Prompt: When the line containing "(** The state" is found in the data below, copy it and each line after it through the line containing "result RevokeAgentControlResult str", exactly and with no others.

(Dataset entries)
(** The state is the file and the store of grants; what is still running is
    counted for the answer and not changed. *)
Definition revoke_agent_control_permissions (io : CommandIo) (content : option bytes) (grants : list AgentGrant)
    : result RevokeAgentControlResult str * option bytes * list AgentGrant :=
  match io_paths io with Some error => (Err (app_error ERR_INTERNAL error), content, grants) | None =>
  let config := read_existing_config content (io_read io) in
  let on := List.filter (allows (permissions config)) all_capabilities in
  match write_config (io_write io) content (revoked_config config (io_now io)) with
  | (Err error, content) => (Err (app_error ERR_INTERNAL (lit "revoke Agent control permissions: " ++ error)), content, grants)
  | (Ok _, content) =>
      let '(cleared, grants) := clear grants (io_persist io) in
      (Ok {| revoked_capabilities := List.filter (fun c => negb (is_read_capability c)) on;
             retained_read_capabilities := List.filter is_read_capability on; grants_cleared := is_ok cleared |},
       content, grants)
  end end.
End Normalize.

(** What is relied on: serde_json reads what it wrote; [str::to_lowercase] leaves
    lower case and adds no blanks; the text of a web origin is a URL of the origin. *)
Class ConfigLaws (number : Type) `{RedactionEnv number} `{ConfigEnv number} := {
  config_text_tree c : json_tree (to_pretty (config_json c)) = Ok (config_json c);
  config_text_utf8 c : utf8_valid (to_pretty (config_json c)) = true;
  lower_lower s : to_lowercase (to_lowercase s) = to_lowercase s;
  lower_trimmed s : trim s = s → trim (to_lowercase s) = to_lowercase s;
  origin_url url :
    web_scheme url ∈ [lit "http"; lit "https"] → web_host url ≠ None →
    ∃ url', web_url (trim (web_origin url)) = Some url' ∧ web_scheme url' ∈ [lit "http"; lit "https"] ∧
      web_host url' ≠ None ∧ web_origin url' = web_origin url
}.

...

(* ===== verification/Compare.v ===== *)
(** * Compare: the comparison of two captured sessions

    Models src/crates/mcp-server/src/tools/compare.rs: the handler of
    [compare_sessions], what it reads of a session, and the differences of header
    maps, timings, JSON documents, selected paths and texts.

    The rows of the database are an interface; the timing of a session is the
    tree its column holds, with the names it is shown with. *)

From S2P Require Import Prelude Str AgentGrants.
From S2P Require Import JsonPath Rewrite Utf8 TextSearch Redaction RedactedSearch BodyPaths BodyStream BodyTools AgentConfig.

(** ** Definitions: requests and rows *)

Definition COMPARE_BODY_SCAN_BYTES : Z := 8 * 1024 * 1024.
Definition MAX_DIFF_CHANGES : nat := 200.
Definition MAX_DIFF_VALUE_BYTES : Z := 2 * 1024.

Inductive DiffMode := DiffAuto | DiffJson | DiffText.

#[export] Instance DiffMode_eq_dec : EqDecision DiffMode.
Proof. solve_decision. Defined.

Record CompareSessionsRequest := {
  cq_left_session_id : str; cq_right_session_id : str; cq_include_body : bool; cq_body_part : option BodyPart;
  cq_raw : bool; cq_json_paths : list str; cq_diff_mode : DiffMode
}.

---

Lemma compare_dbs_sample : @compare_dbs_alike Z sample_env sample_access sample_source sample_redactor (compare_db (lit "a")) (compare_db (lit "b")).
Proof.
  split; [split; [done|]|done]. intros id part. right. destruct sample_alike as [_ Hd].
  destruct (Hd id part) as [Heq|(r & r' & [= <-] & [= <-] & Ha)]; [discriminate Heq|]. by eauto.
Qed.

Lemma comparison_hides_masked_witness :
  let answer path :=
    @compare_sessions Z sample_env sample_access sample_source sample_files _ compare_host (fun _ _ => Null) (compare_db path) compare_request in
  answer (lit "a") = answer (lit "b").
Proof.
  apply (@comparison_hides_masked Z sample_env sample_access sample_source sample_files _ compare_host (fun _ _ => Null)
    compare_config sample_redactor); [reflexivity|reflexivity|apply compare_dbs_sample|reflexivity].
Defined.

Solution for this task:
(** The state is the file and the store of grants; what is still running is
    counted for the answer and not changed. *)
Definition revoke_agent_control_permissions (io : CommandIo) (content : option bytes) (grants : list AgentGrant)
    : result RevokeAgentControlResult str * option bytes * list AgentGrant :=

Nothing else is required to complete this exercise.